Guiding students to use evidence to support their scientific reasoning: Research Results

Monday 4:30pm-6:00pm
Poster Session Part of Monday Poster Session

Authors

Kathy Browne, Rider University
Gabriela Smalley, Rider University
Andrea Drewes, Rider University
Sage Lichtenwalner, Rutgers University-New Brunswick
Scientific reasoning is complex and many of us have experienced our students struggling to excel in this skill. With NSF funding, we have been testing a strategy built into general education introductory oceanography courses that help students connect data literacy and reasoning skills to compose evidence-based scientific explanations. Through several exercises, students were guided to use interactive data visualizations and an instructional framework ("DCER") to describe data thoroughly (D), make a claim about the data and relevant phenomena (C), and support those claims with evidence (E) and scientific reasoning (R). Over six semesters, we compared sections of the introductory oceanography course where this framework was used (intervention group) to sections where it was not (comparison group). We assessed students' ability to compose evidence-based scientific explanations and conducted pre/post surveys measuring ocean content knowledge, data literacy, and scientific reasoning skills.
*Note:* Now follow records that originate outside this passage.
(** * TRP-Backend: the listing, cart and wishlist endpoints

    A shallow embedding of [api/v1/endpoints/properties.py],
    [api/v1/endpoints/cart.py] and [api/v1/endpoints/wishlist.py].

    Python values decoded from JSON are the inductive [pyval]; a dict is a
    finite map from string keys.  A function that may raise returns
    [res A = pyexc + A].  An awaited HTTP call is resolved by the outcome the
    outside world gives it ([http_outcome]), passed in as an argument. *)

From Stdlib Require Import ZArith String Ascii List Lia DecimalString.
From stdpp Require Import base gmap strings list.

Local Set Warnings "-register-all".
Local Open Scope Z_scope.
Local Open Scope string_scope.
Local Open Scope list_scope.

(** ** Python values *)

Module Py.

(** A Python float: not-a-number, an infinity, or the dyadic rational
    [m * 2^e].  Only truthiness and truncation to [int] are used on floats. *)
Inductive pyfloat :=
| FNan
| FInf (negative : bool)
| FFin (m e : Z).

Inductive pyval :=
| PNone
| PBool (b : bool)
| PInt (z : Z)
| PFloat (f : pyfloat)
| PStr (s : string)
| PList (l : list pyval)
| PDict (d : gmap string pyval).

Inductive pyexc :=
| HTTPException (status_code : Z) (detail : string)
| HTTPStatusError (status_code : Z) (body : string)
| TransportError (message : string)
| JSONDecodeError
| KeyError (key : string)
| TypeError
| ValueError
| OverflowError
| AttributeError.

Definition res (A : Type) : Type := pyexc + A.

Definition ret {A} (a : A) : res A := inr a.
Definition raise {A} (e : pyexc) : res A := inl e.

Definition bind {A B} (m : res A) (k : A -> res B) : res B :=
  match m with
  | inl e => inl e
  | inr a => k a
  end.

Notation "'let*' x := m 'in' k" := (bind m (fun x => k))
  (at level 10, x name, m at level 100, k at level 200).

(** [bool(v)]. *)
Definition float_truthy (f : pyfloat) : bool :=
  match f with
  | FFin m _ => negb (Z.eqb m 0)
  | _ => true
  end.

Definition truthy (v : pyval) : bool :=
  match v with
  | PNone => false
  | PBool b => b
  | PInt z => negb (Z.eqb z 0)
  | PFloat f => float_truthy f
  | PStr s => negb (String.eqb s "")
  | PList l => match l with [] => false | _ => true end
  | PDict d => negb (bool_decide (d = empty))
  end.

(** Truthiness and f-string rendering of an optional str ([None] or a str),
    such as [os.getenv] or a header lookup gives. *)
Definition opt_truthy (o : option string) : bool :=
  match o with
  | Some s => negb (String.eqb s "")
  | None => false
  end.

Definition str_of_opt (o : option string) : string :=
  match o with
  | Some s => s
  | None => "None"
  end.

(** [a or b] on values already evaluated (both operands are pure here). *)
Definition py_or (a b : pyval) : pyval := if truthy a then a else b.

(** [d.get(key, default)]. *)
Definition dict_get (d : gmap string pyval) (key : string) (default : pyval) : pyval :=
  match d !! key with
  | Some v => v
  | None => default
  end.
Lemma decode_bam_qualities_correct_witness :
  exists dest',
    decode_bam_qualities (replicate 4 Byte.x00)
      (Z_to_byte <$> [0; 40; 93]) 3 = Ok dest' /\
    dest' = bytes_of_string "!I~" ++ [Byte.x00].
Proof.
  destruct (decode_bam_qualities_correct (replicate 4 Byte.x00)
              (Z_to_byte <$> [0; 40; 93]) 3)
    as (dest' & Hrun & _); [simpl; lia | simpl; lia |].
  exists dest'. split; [exact Hrun|].
  vm_compute in Hrun. by injection Hrun as <-.
Defined.

(** ** The SSSE3 nucleotide decoder *)

Lemma testbit_u8_high a i : is_u8 a -> 8 <= i -> Z.testbit a i = false.
Proof.
  unfold is_u8. intros Ha Hi.
  destruct (Z.eq_dec a 0) as [->|Hne]; [apply Z.testbit_0_l|].
  apply Z.bits_above_log2; [lia|].
  assert (Z.log2 a < 8); [|lia]. apply Z.log2_lt_pow2; lia.
Qed.

(** Three facts on a little-endian number [a + 256 * r] with [a] a byte. *)
Lemma le_drop_byte a r : is_u8 a -> Z.shiftr (Z.lor a (Z.shiftl r 8)) 8 = r.
Proof. intros Ha. bits_with (testbit_u8_high a). Qed.

Lemma le_low_byte a r : is_u8 a -> Z.land (Z.lor a (Z.shiftl r 8)) 255 = a.
Proof. intros Ha. change 255 with (Z.ones 8). bits_with (testbit_u8_high a). Qed.

Lemma le_shifted_lane a r : is_u8 a ->
  Z.land (Z.shiftr (Z.lor a (Z.shiftl r 8)) 4) (Z.ones 8)
  = shifted_lane a (Z.land r 255).
Proof.
  intros Ha. unfold shifted_lane.
  change 15 with (Z.ones 4). change 255 with (Z.ones 8). bits_with (testbit_u8_high a).
Qed.

(** A 64-bit lane shifted right by four, byte by byte. *)
Lemma srli4_lane (lane : list Z) :
  Forall is_u8 lane ->
  Z_to_little_endian (Z.of_nat (length lane)) 8
    (Z.shiftr (little_endian_to_Z 8 lane) 4)
  = zip_with shifted_lane lane (drop 1 lane ++ [0]).
Proof.
  induction 1 as [|a lane Ha Hlane IH]; [done|].
  cbn [length little_endian_to_Z].
  rewrite Nat2Z.inj_succ, Z_to_little_endian_succ by lia.
  rewrite Z.shiftr_shiftr by lia.
  replace (4 + 8) with (8 + 4) by lia. rewrite <- Z.shiftr_shiftr by lia.
  rewrite le_drop_byte by done.
  rewrite IH, le_shifted_lane by done.
  cbn [drop]. rewrite drop_0. destruct Hlane as [|a' lane' Ha' Hl']; [done|].
  cbn [little_endian_to_Z]. by rewrite le_low_byte.
Qed.
(** A record with the three keys the preview subscripts. *)
Definition complete (repo : record) : Prop :=
  dict_get repo "name" <> None /\
  dict_get repo "stargazers_count" <> None /\
  dict_get repo "html_url" <> None.

(** [display_results(repos, num_to_display)] *)
Definition display_results (repos : list record) (num_to_display : Z)
  : list line * ending :=
  display_from 1 (slice_to num_to_display repos).

End Display.

Module Main.

Import Py Fetch Exporter Search Display.

(** The parsed command line. *)
Record args : Type := mkArgs {
  query : option string;
  token : option string;
  num_results : Z;
  sort : string;
  order : string;
  language : option string;
  min_stars : Z;
  translate : bool;
  display_num : Z
}.

(** The characters [' '] and ['_']. *)
Definition space : Ascii.ascii := Ascii.ascii_of_nat 32.
Definition underscore : Ascii.ascii := Ascii.ascii_of_nat 95.

(** [s.replace(' ', '_')] *)
Fixpoint replace_spaces (s : string) : string :=
  match s with
  | String.EmptyString => String.EmptyString
  | String.String c rest =>
      String.String (if Ascii.eqb c space then underscore else c)
                    (replace_spaces rest)
  end.

(** [file_format] and [file_extension] for the answer to the format
    prompt. *)
Definition choose_format (format_choice : string) : string * string :=
  if String.eqb format_choice "2" then ("csv", "csv")
  else if String.eqb format_choice "3" then ("tsv", "tsv")
  else if String.eqb format_choice "4" then ("xml", "xml")
  else ("json", "json").

(** [filename] for the answer to the file name prompt. *)
Definition output_filename (filename_input the_query file_extension : string)
  : string :=
  let default_filename := String.append "github_" (replace_spaces the_query) in
  let filename_base :=
    if negb (String.eqb filename_input String.EmptyString)
    then filename_input else default_filename in
  String.append filename_base (String.append "." file_extension).

(** What a [save_to_...] function handed to its writer; for
    [save_to_csv], [None] when it returned without opening the file. *)
Inductive written : Type :=
| JsonFile (data : list record)
| CsvFile (file : option csv_file)
| XmlFile (root : element).

(** How [main] ends. *)
Inductive finish : Type :=
| QueryRequired
| NoRepositories
| PreviewFailed (shown : list line) (key : string)
| ExportFailed (shown : list line) (filename : string)
| Saved (shown : list line) (filename : string) (file : option written)
        (calls : list call).

Section Run.

Variable TRANSLATION_AVAILABLE : bool.
Variable detect : string -> option string.
Variable libretranslate : json -> option json.

(** The remote end, for the request that [search_github] built. *)
Variable remote : request -> fetcher record.

(** The [if]/[elif] chain at the end of [main]. *)
Definition save (file_format : string) (results : list record)
           (translate : bool) : M (option written) :=
  if String.eqb file_format "json" then
    data <- save_to_json TRANSLATION_AVAILABLE detect libretranslate
                         results translate ;;
    ret (Some (JsonFile data))
  else if String.eqb file_format "csv" then
    file <- save_to_csv TRANSLATION_AVAILABLE detect libretranslate
                        results translate "," ;;
    ret (Some (CsvFile file))
  else if String.eqb file_format "tsv" then
    file <- save_to_csv TRANSLATION_AVAILABLE detect libretranslate
                        results translate
                        (String.String (Ascii.ascii_of_nat 9)
                                       String.EmptyString) ;;
    ret (Some (CsvFile file))
  else if String.eqb file_format "xml" then
    root <- save_to_xml TRANSLATION_AVAILABLE detect libretranslate
                        results translate ;;
    ret (Some (XmlFile root))
  else ret None.

(** [main()], for the parsed command line and the stripped answers to
    the three prompts; with the log of the pagination.  [None] when
    [fuel] rounds do not suffice for [fetch_results]. *)
Definition main (a : args) (query_answer format_choice filename_input : string)
           (fuel : nat) : option (finish * list (event record)) :=
  let prompted := negb (given (query a)) in
  let the_query := if prompted then Some query_answer else query a in
  if prompted && negb (given the_query) then Some (QueryRequired, [])
  else
    let the_query := text_of_arg the_query in
    let (file_format, file_extension) := choose_format format_choice in
    let filename := output_filename filename_input the_query file_extension in
    let request :=
      search_github the_query (sort a) (order a) (language a) (min_stars a)
                    30 (token a) in
    match fetch_results (remote request) (num_results a) fuel with
    | None => None
    | Some (results, log) =>
        match results with
        | [] => Some (NoRepositories, log)
        | _ :: _ =>
            match display_results results (display_num a) with
            | (shown, KeyError key) => Some (PreviewFailed shown key, log)
            | (shown, Returned) =>
                match save file_format results (translate a) with
                | None => Some (ExportFailed shown filename, log)
                | Some (file, calls) =>
                    Some (Saved shown filename file calls, log)
                end
            end
        end
    end.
Results show that students in intervention classes scored significantly higher on exam essay questions, most notably on their data description and scientific reasoning work when compared to students not exposed to the framework (t-tests, p<.001). In addition, intervention students also had a significantly larger increase in their ocean concept knowledge than those in the comparison group (2-way mixed ANOVA for effect of interaction between group and time, p=.017). Our work indicates that incorporation of targeted activities that center around data literacy and scientific reasoning skills can lead to significant gains not just in these targeted skills, but also in ocean content knowledge retention overall. While the topics and data in our exercises are related to ocean sciences, the approach would be relevant for any science topic and any level student group with adaptations made by participants for their student populations.